(** That [x] solves the system, row by row. *)
Lemma solves_rows (n : nat) (A : matrix F) (x b : vec F) :
  square n A -> length x = n -> length b = n ->
  dot_mv A x = b <->
  forall i, i < n -> sum_range 0 n (fun t => entry A i t * x !!! t)%F = b !!! i.
Proof.
  intros HA Hx Hb. split.
  - intros <- i Hi. symmetry. apply entry_dot_mv; assumption.
  - intros Hrows. apply (vec_eq n); [rewrite length_dot_mv; apply HA | exact Hb|].
    intros i Hi. rewrite (entry_dot_mv n) by assumption. apply Hrows, Hi.
Qed.
End Algebra.

(** ** The generated system *)

Section GeneratorRuns.
Context {F : Type} `{Scalar F} `{OfInt F}.

Lemma get_equation_set_2_runs (n : nat) (s : state F) :
  returns (get_equation_set_2 n) s (fun Ab s' =>
    Ab = (next s, S (next s)) /\
    next s' = S (S (next s)) /\ stdout s' = stdout s /\
    (forall r, r <> S (next s) -> vecs s' !! r = vecs s !! r) /\
    (forall r, r <> next s -> mats s' !! r = mats s !! r) /\
    hilbert_partial n n 0 (mats s' !!! Ab.1) (vecs s' !!! Ab.2)).
Proof.
  unfold get_equation_set_2. run. apply returns_bind.
  pose (I := fun (i j : nat) (_ : unit) (s' : state F) =>
    next s' = S (S (next s)) /\ stdout s' = stdout s /\
    (forall r, r <> S (next s) -> vecs s' !! r = vecs s !! r) /\
    (forall r, r <> next s -> mats s' !! r = mats s !! r) /\
    hilbert_partial n i j (mats s' !!! next s) (vecs s' !!! S (next s))).
  eapply returns_mono; [apply (returns_for_range 0 n _ (fun i => I i 0)); [lia| |]|].
  - unfold I. cbn [vecs mats next stdout]. repeat split.
    + intros r Hr. rewrite lookup_insert_ne by congruence. reflexivity.
    + intros r Hr. rewrite lookup_insert_ne by congruence. reflexivity.
    + rewrite lookup_total_insert_eq. apply square_eye.
    + rewrite lookup_total_insert_eq. apply square_eye. 
    + rewrite lookup_total_insert_eq. apply length_replicate.
    + intros r c Hr Hc Hrc. lia.
    + intros r Hr. lia.
    + intros Hn. rewrite lookup_total_insert_eq. apply lookup_total_replicate_2. exact Hn.
    + intros r Hr. rewrite lookup_total_insert_eq. apply lookup_total_replicate_2. lia.
  - intros i [] s1 Hi HI.
    eapply returns_mono; [apply (returns_for_range 0 n _ (I i)); [lia|exact HI|]|].
    + intros j [] s2 Hj (Hn & Ho & Hv & Hm & (HA & Hb & Hent & Hdone & Hcur & Hrest)).
      run. unfold I. cbn [vecs mats next stdout]. rewrite !lookup_total_insert_eq.
      split; [exact Hn|]. split; [exact Ho|].
      split; [intros r Hr; rewrite lookup_insert_ne by congruence; apply Hv, Hr|].
      split; [intros r Hr; rewrite lookup_insert_ne by congruence; apply Hm, Hr|].
      split; [apply square_set_item2, HA|].
      split; [rewrite length_insert; exact Hb|].
      split; [|split; [|split]].
      * intros r c Hr Hc Hrc. destruct (decide (r = i /\ c = j)) as [[-> ->]|Hne].
        -- apply (entry_set_item2_eq n); [exact HA | lia | lia].
        -- rewrite entry_set_item2_ne by lia. apply Hent; lia.
      * intros r Hr. rewrite list_lookup_total_insert_ne by lia. apply Hdone, Hr.
      * intros _. rewrite list_lookup_total_insert_eq by lia.
        rewrite (entry_set_item2_eq n) by (assumption || lia).
        rewrite sum_range_S, Hcur by lia. reflexivity.
      * intros r Hr. rewrite list_lookup_total_insert_ne by lia. apply Hrest, Hr.
    + intros [] s2 (Hn & Ho & Hv & Hm & (HA & Hb & Hent & Hdone & Hcur & Hrest)).
      unfold I. do 6 (split; [assumption|]). split; [|split; [|split]].
      * intros r c Hr Hc Hrc. apply Hent; lia.
      * intros r Hr. destruct (decide (r = i)) as [->|Hne]; [apply Hcur; lia | apply Hdone; lia].
      * intros Hlt. unfold sum_range. simpl. apply Hrest. lia.
      * intros r Hr. apply Hrest. lia.
  - intros [] s1 (Hn & Ho & Hv & Hm & HP). run.
    do 5 (split; [first [reflexivity | assumption]|]). exact HP.
Qed.
End GeneratorRuns.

- **Problem requirements**: From the line containing "End Algebra." down to the line containing "intros r Hr. lia." in the material above, reproduce every line exactly, including the two end lines.

- **Result of this task**:
End Algebra.

(** ** The generated system *)

Section GeneratorRuns.
Context {F : Type} `{Scalar F} `{OfInt F}.

Lemma get_equation_set_2_runs (n : nat) (s : state F) :
  returns (get_equation_set_2 n) s (fun Ab s' =>
    Ab = (next s, S (next s)) /\
    next s' = S (S (next s)) /\ stdout s' = stdout s /\
    (forall r, r <> S (next s) -> vecs s' !! r = vecs s !! r) /\
    (forall r, r <> next s -> mats s' !! r = mats s !! r) /\
    hilbert_partial n n 0 (mats s' !!! Ab.1) (vecs s' !!! Ab.2)).
Proof.
  unfold get_equation_set_2. run. apply returns_bind.
  pose (I := fun (i j : nat) (_ : unit) (s' : state F) =>
    next s' = S (S (next s)) /\ stdout s' = stdout s /\
    (forall r, r <> S (next s) -> vecs s' !! r = vecs s !! r) /\
    (forall r, r <> next s -> mats s' !! r = mats s !! r) /\
    hilbert_partial n i j (mats s' !!! next s) (vecs s' !!! S (next s))).
  eapply returns_mono; [apply (returns_for_range 0 n _ (fun i => I i 0)); [lia| |]|].
  - unfold I. cbn [vecs mats next stdout]. repeat split.
    + intros r Hr. rewrite lookup_insert_ne by congruence. reflexivity.
    + intros r Hr. rewrite lookup_insert_ne by congruence. reflexivity.
    + rewrite lookup_total_insert_eq. apply square_eye.
    + rewrite lookup_total_insert_eq. apply square_eye. 
    + rewrite lookup_total_insert_eq. apply length_replicate.
    + intros r c Hr Hc Hrc. lia.
    + intros r Hr. lia.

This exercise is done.